▸ **What is needed**: From the records below, extract only the lines running from the line with "Proof. intros [];" to the line with "intros [->|L1] L2;", both lines included, reproducing them exactly.

▸ **Exercise inputs**:
(** A machine with two disks at the ports [io].  Time is measured in cycles: the timer
    counts one tick in [period], an operation takes up to [op_cycles], and a busy
    device is ready or has failed at the time [due], [latency] after the command. *)
Class AtaDevice (W : Type) `{PortMachine W} (io : Z) (units : bool -> option disk) := {
  dev : W -> device;
  cycles : W -> Z;
  due : W -> Z;
  period : Z;
  op_cycles : Z;
  latency : Z;
  ad_period : 0 < period < 2 ^ 40 /\ 0 < op_cycles < 2 ^ 60;
  ad_ticks w : (pit_get_ticks w).2 = u64 (cycles w / period);
  ad_quiet w w' : quiet io w w' -> dev w' = dev w /\ due w' = due w /\ cycles w < cycles w' <= cycles w + op_cycles;
  ad_status w p : p = reg io 7 \/ p = reg io 0x206 ->
    let '(w', s) := inb w p in
    d_task (dev w') = d_task (dev w) /\ due w' = due w /\ cycles w < cycles w' <= cycles w + op_cycles /\
    status_read (bool_decide (is_Some (units (Z.testbit (t_sel (d_task (dev w))) 4)))) (d_phase (dev w)) s (d_phase (dev w')) /\
    (has_flag s 0x80 = true -> cycles w < due w);
  ad_task w r v : 2 <= r <= 6 -> d_phase (dev w) = Idle -> dev (outb w (reg io r) v) = Device (write_task (d_task (dev w)) r v) Idle;
  ad_command w c : d_phase (dev w) = Idle ->
    let w' := outb w (reg io 7) c in dev w' = Device (d_task (dev w)) (command units (d_task (dev w)) c) /\ due w' <= cycles w' + latency;
  ad_lba w r : 4 <= r <= 5 -> (exists b bs, d_phase (dev w) = Data b bs) ->
    (inb w (reg io r)).2 = (if r =? 4 then t_lba1 (d_task (dev w)) else t_lba2 (d_task (dev w))).1;
  ad_data w b0 b1 b bs : d_phase (dev w) = Data (b0 :: b1 :: b) bs ->
    let '(w', v) := inw w (reg io 0) in
    v = b0 + 256 * b1 /\ dev w' = Device (d_task (dev w)) (match b with [] => next_phase bs | _ => Data b bs end) /\
    due w' <= cycles w' + latency }.

(** [bytes] over a buffer at an index. *)
Definition overwrite (buf : list Z) (pos : Z) (bytes : list Z) : list Z :=
  take (Z.to_nat pos) buf ++ bytes ++ drop (Z.to_nat pos + length bytes) buf.

Lemma overwrite_nil buf pos : overwrite buf pos [] = buf.
Proof. unfold overwrite. cbn [length app]. rewrite Nat.add_0_r. apply take_drop. Qed.

Lemma alen_overwrite buf pos bytes : 0 <= pos -> pos + alen bytes <= alen buf -> alen (overwrite buf pos bytes) = alen buf.
Proof. unfold overwrite, alen. intros. rewrite !length_app, length_take, length_drop. lia. Qed.

Lemma overwrite_app buf pos x y : 0 <= pos -> pos + alen x + alen y <= alen buf ->
  overwrite (overwrite buf pos x) (pos + alen x) y = overwrite buf pos (x ++ y).
Proof.
  unfold overwrite, alen. intros Hp Hl. rewrite !length_app.
  replace (Z.to_nat (pos + Z.of_nat (length x))) with (Z.to_nat pos + length x)%nat by lia.
  rewrite (app_assoc (take _ buf) x). rewrite take_app_length' by (rewrite length_app, length_take; lia).
  rewrite (drop_app_ge (take _ buf ++ x)) by (rewrite length_app, length_take; lia). rewrite drop_drop, <- !app_assoc. do 4 f_equal.
  rewrite length_app, length_take. lia.
Qed.

Lemma aset_overwrite buf pos b : 0 <= pos < alen buf -> buf_set buf pos b = Some (overwrite buf pos [b]).
Proof.
  intros Hp. unfold buf_set. rewrite (proj2 (Z.leb_le 0 pos)), (proj2 (Z.ltb_lt pos _)) by lia. cbn [andb]. f_equal.
  unfold aset, overwrite, alen in *. rewrite insert_take_drop by lia. cbn [length app]. by rewrite Nat.add_1_r.
Qed.

(** Blocks of bytes. *)
Definition block_ok (n : Z) (b : list Z) : Prop := alen b = n /\ Forall (fun c => 0 <= c < 256) b.

Section proofs.
Context {W : Type} `{AtaDevice W}.
Implicit Types (w : W).

(** The clock's resolution is too coarse for the time-outs. *)
Definition slow : Prop := 5000 * period < latency + op_cycles.

(** Rounds after which every wait has ended. *)
Definition enough (fuel : nat) : Prop := 5003 * period <= Z.of_nat fuel.

(** Phases that status reads lead to. *)
Definition later (p p' : phase) : Prop :=
  p' = p \/ match p with Busy (b :: bs) => p' = Data b bs \/ p' = Failed | Busy [] => p' = Failed | _ => False end.

Lemma status_later t p s p' : status_read t p s p' -> later p p'.
Proof. intros []; try (by left); right; [by left|]. destruct bs; [done|by right]. Qed.

Lemma read_data t b bs s p' : status_read t (Data b bs) s p' -> has_flag s 0x08 = true /\ p' = Data b bs.
Proof. by inversion 1. Qed.

Lemma read_failed t s p' : status_read t Failed s p' -> has_flag s 0x08 = false /\ has_flag s 0x01 = true /\ p' = Failed.
Proof. by inversion 1. Qed.

Lemma later_trans p1 p2 p3 : later p1 p2 -> later p2 p3 -> later p1 p3.
Proof.
  intros [->|L1] L2; [done|]. destruct p1 as [|[|b bs]| |]; try done.
  - subst. destruct L2 as [->|[]]. by right.
  - destruct L1 as [->| ->]; (destruct L2 as [->|[]]; right); [by left|by right].
Qed.

(** [w'] is [w] some time later, the device still in the same command. *)
Definition waits (w w' : W) : Prop :=
  d_task (dev w') = d_task (dev w) /\ due w' = due w /\ cycles w <= cycles w' /\ later (d_phase (dev w)) (d_phase (dev w')).

Lemma waits_refl w : waits w w.
Proof. repeat split; [lia|by left]. Qed.

Lemma waits_trans w1 w2 w3 : waits w1 w2 -> waits w2 w3 -> waits w1 w3.
Proof. intros (T1 & D1 & C1 & L1) (T2 & D2 & C2 & L2). split_and!; [congruence|congruence|lia|by eapply later_trans]. Qed.

Lemma quiet_waits w w' : quiet io w w' -> waits w w' /\ cycles w < cycles w' <= cycles w + op_cycles.
Proof. intros (E & D & C)%ad_quiet. split; [|done]. unfold waits. rewrite E. split_and!; [done|done|lia|by left]. Qed.

Lemma status_waits w p : p = reg io 7 \/ p = reg io 0x206 -> waits w (inb w p).1.
Proof. intros Hp. pose proof (ad_status w p Hp) as A. destruct (inb w p) as [w' s]. destruct A as (T & D & C & S & _). cbn [fst]. split_and!; [done|done|lia|by eapply status_later]. Qed.

Lemma delay_waits w : waits w (ata_delay w io).
Proof. unfold ata_delay. do 3 (eapply waits_trans; [apply status_waits; by right|]). apply status_waits. by right. Qed.

Lemma complaint_waits w s : waits w (complaint w s).
Proof. unfold complaint. eapply waits_trans; [apply quiet_waits, q_color|apply quiet_waits, q_print]. Qed.

(** *** Waiting *)

Lemma elapsed_ticks c0 c : c0 <= c < c0 + 2 ^ 63 -> u64 (u64 (c / period) - u64 (c0 / period)) = c / period - c0 / period.
Proof.
  intros Hc. destruct ad_period as [Hp _]. unfold wrap. rewrite <- Zminus_mod. apply Z.mod_small.
  split; [apply Zle_minus_le_0, Z.div_le_mono; lia|]. assert (c / period <= c0 / period + 2 ^ 63); [|lia].
  rewrite <- Z.div_add by lia. apply Z.div_le_mono; [lia|]. nia.
Qed.

(** At the check of the time-out, [c0] being the time of the start. *)
Lemma timeout_check w c0 : c0 <= cycles w < c0 + 2 ^ 63 ->
  (5000 <? u64 ((pit_get_ticks w).2 - u64 (c0 / period))) = (5000 <? cycles w / period - c0 / period).
Proof. intros Hc. rewrite ad_ticks. by rewrite elapsed_ticks. Qed.

Lemma ticks_bounds c : period * (c / period) <= c < period * (c / period) + period.
Proof. destruct ad_period as [Hp _]. revert Hp. generalize period. intros p Hp. pose proof (Z.div_mod c p). pose proof (Z.mod_pos_bound c p). lia. Qed.

Lemma not_timed_out c0 c : (5000 <? c / period - c0 / period) = false -> c < c0 + 5002 * period.
Proof.
  intros E%Z.ltb_ge. destruct ad_period as [Hp _]. pose proof (ticks_bounds c). pose proof (ticks_bounds c0).
  assert (period * (c / period - c0 / period) <= period * 5000) by (apply Z.mul_le_mono_nonneg_l; lia). lia.
Qed.

Lemma timed_out c0 c : 5000 < c / period - c0 / period -> 5000 * period < c - c0.
Proof.
  intros E. destruct ad_period as [Hp _]. pose proof (ticks_bounds c). pose proof (ticks_bounds c0).
  assert (period * 5001 <= period * (c / period - c0 / period)) by (apply Z.mul_le_mono_nonneg_l; lia). lia.
Qed.

(** A device that is busy has been given its latency. *)
Definition timely (w : W) : Prop := forall bs, d_phase (dev w) = Busy bs -> due w <= cycles w + latency.

Lemma later_busy p bs : later p (Busy bs) -> p = Busy bs.
Proof. intros [E|L]; [done|]. destruct p as [|[|b l]| |]; try done. by destruct L. Qed.

Lemma waits_timely w w' : waits w w' -> timely w -> timely w'.
Proof. intros (_ & D & C & L) T bs E. rewrite E in L. apply later_busy in L. specialize (T bs L). lia. Qed.

Definition settled (w : W) : Prop := forall bs, d_phase (dev w) <> Busy bs.

Lemma busy_loop_spec n : forall w c0, timely w -> c0 <= cycles w < c0 + 5002 * period + 2 ^ 61 -> (forall bs, d_phase (dev w) = Busy bs -> due w <= c0 + latency) ->
  c0 + 5002 * period <= cycles w + Z.of_nat n -> (1 <= n)%nat ->
  exists w' r, busy_loop w io (u64 (c0 / period)) n = Some (w', r) /\ waits w w' /\ ((r = 1 /\ settled w') \/ (r = 0 /\ slow)).
Proof.
  induction n as [|n IH]; intros w c0 T Hc Hd Hn H1; [lia|]. cbn [busy_loop].
  pose proof (ad_status w (reg io 7) (or_introl eq_refl)) as A. pose proof (status_waits w (reg io 7) (or_introl eq_refl)) as Q.
  change (ATA_REG_STATUS) with 7. destruct (inb w (reg io 7)) as [w1 s]. cbn [fst] in Q. destruct A as (_ & _ & C & S & B).
  change ATA_SR_BSY with 0x80. destruct (has_flag s 0x80) eqn:Ef.
  - specialize (B eq_refl). pose proof (quiet_waits w1 _ (q_ticks io w1)) as [Q2 C2].
    pose proof (timeout_check w1 c0) as Et. destruct (pit_get_ticks w1) as [w2 now]. cbn [fst snd] in Q2, C2, Et.
    destruct ad_period as [Hp Ho].
    rewrite Et by lia. destruct (5000 <? cycles w1 / period - c0 / period) eqn:E.
    + exists (complaint w2 (txt "[ATA] Timeout waiting for BSY to clear")), 0. split; [done|]. split; [eapply waits_trans; [exact Q|eapply waits_trans; [exact Q2|apply complaint_waits]]|].
      right. split; [done|]. unfold slow. apply Z.ltb_lt in E. pose proof (timed_out c0 (cycles w1) E).
      assert (exists bs, d_phase (dev w) = Busy bs) as [bs Eb]; [|specialize (Hd bs Eb); lia].
      inversion S; try congruence. by eexists.
    + apply not_timed_out in E. pose proof (quiet_waits w2 _ (q_wait io w2)) as [Q3 C3]. unfold io_wait.
      assert (Q03 : waits w (outb w2 0x80 0)) by (eapply waits_trans; [exact Q|by eapply waits_trans]).
      destruct (IH (outb w2 0x80 0) c0) as (w' & r & -> & Q' & R); [by eapply waits_timely|lia| |lia|lia|].
      { intros bs Eb. destruct Q03 as (_ & Ed & _ & L). rewrite Eb in L. apply later_busy in L. specialize (Hd bs L). lia. }
      exists w', r. split; [done|]. split; [by eapply waits_trans|done].
  - exists w1, 1. split; [done|]. split; [done|]. left. split; [done|]. intros bs Eb. rewrite Eb in S. inversion S; congruence.
Qed.

Context (fuel : nat) (Hfuel : enough fuel).

Lemma wait_busy_spec w : timely w -> exists w' r, ata_wait_busy fuel w io = Some (w', r) /\ waits w w' /\ ((r = 1 /\ settled w') \/ (r = 0 /\ slow)).
Proof.
  intros T. unfold ata_wait_busy. pose proof (quiet_waits w _ (q_ticks io w)) as [Q C]. pose proof (ad_ticks w) as Et.
  destruct (pit_get_ticks w) as [w1 start]. cbn [fst snd] in Q, C, Et. rewrite Et. destruct ad_period as [Hp Ho]. unfold enough in Hfuel.
  destruct (busy_loop_spec fuel w1 (cycles w)) as (w' & r & -> & Q' & R); [by eapply waits_timely|lia| |lia|lia|].
  - intros bs E. destruct Q as (_ & Ed & _ & L). rewrite E in L. apply later_busy in L. rewrite Ed. by apply (T bs).
  - exists w', r. split; [done|]. split; [by eapply waits_trans|done].
Qed.

(** A device that is not busy answers the second wait at once. *)
Lemma wait_drq_spec w : (exists b bs, d_phase (dev w) = Data b bs) \/ d_phase (dev w) = Failed ->
  exists w' r, ata_wait_drq fuel w io = Some (w', r) /\ waits w w' /\ d_phase (dev w') = d_phase (dev w) /\
    r = match d_phase (dev w) with Data _ _ => 1 | _ => 0 end.
Proof.
  intros Hph. unfold ata_wait_drq. pose proof (ad_quiet w _ (q_ticks io w)) as (Ed & _ & _). pose proof (quiet_waits w _ (q_ticks io w)) as [Q _].
  destruct (pit_get_ticks w) as [w1 start]. cbn [fst snd] in Q, Ed. rewrite <- Ed in Hph |- *. unfold enough in Hfuel. destruct ad_period as [Hp Ho].
  destruct fuel as [|n]; [lia|]. cbn [drq_loop].
  pose proof (ad_status w1 (reg io 7) (or_introl eq_refl)) as A. pose proof (status_waits w1 (reg io 7) (or_introl eq_refl)) as Q1.
  change (ATA_REG_STATUS) with 7. destruct (inb w1 (reg io 7)) as [w2 s]. cbn [fst] in Q1. destruct A as (_ & _ & _ & S & _).
  change ATA_SR_DRQ with 0x08. destruct Hph as [(b & bs & E)|E]; rewrite E in S |- *.
  - apply read_data in S as [-> E2]. exists w2, 1. split; [done|]. split; [by eapply waits_trans|done].
  - apply read_failed in S as (-> & _ & E2).
    pose proof (ad_status w2 (reg io 7) (or_introl eq_refl)) as A2. pose proof (status_waits w2 (reg io 7) (or_introl eq_refl)) as Q2.
    destruct (inb w2 (reg io 7)) as [w3 s2]. cbn [fst] in Q2. destruct A2 as (_ & _ & _ & S2 & _). rewrite E2 in S2.
    apply read_failed in S2 as (_ & Ef & E3). change ATA_SR_ERR with 0x01. rewrite Ef. change ATA_REG_ERROR with 1.
    pose proof (quiet_waits w3 _ (q_inb io w3 1 ltac:(lia))) as [Q3 _]. destruct (inb w3 (reg io 1)) as [w4 err]. cbn [fst] in Q3.
    eexists _, 0. split; [reflexivity|]. assert (Hw : waits w3 (complaint w4 (error_text s2 err))) by (eapply waits_trans; [exact Q3|apply complaint_waits]).
    split; [eapply waits_trans; [exact Q|]; eapply waits_trans; [exact Q1|]; by eapply waits_trans|].
    split; [|done]. destruct Hw as (_ & _ & _ & L). rewrite E3 in L. by destruct L as [|[]].
Qed.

▸ **Task answer**:
Proof. intros []; try (by left); right; [by left|]. destruct bs; [done|by right]. Qed.

Lemma read_data t b bs s p' : status_read t (Data b bs) s p' -> has_flag s 0x08 = true /\ p' = Data b bs.
Proof. by inversion 1. Qed.

Lemma read_failed t s p' : status_read t Failed s p' -> has_flag s 0x08 = false /\ has_flag s 0x01 = true /\ p' = Failed.
Proof. by inversion 1. Qed.

Lemma later_trans p1 p2 p3 : later p1 p2 -> later p2 p3 -> later p1 p3.
Proof.
  intros [->|L1] L2; [done|]. destruct p1 as [|[|b bs]| |]; try done.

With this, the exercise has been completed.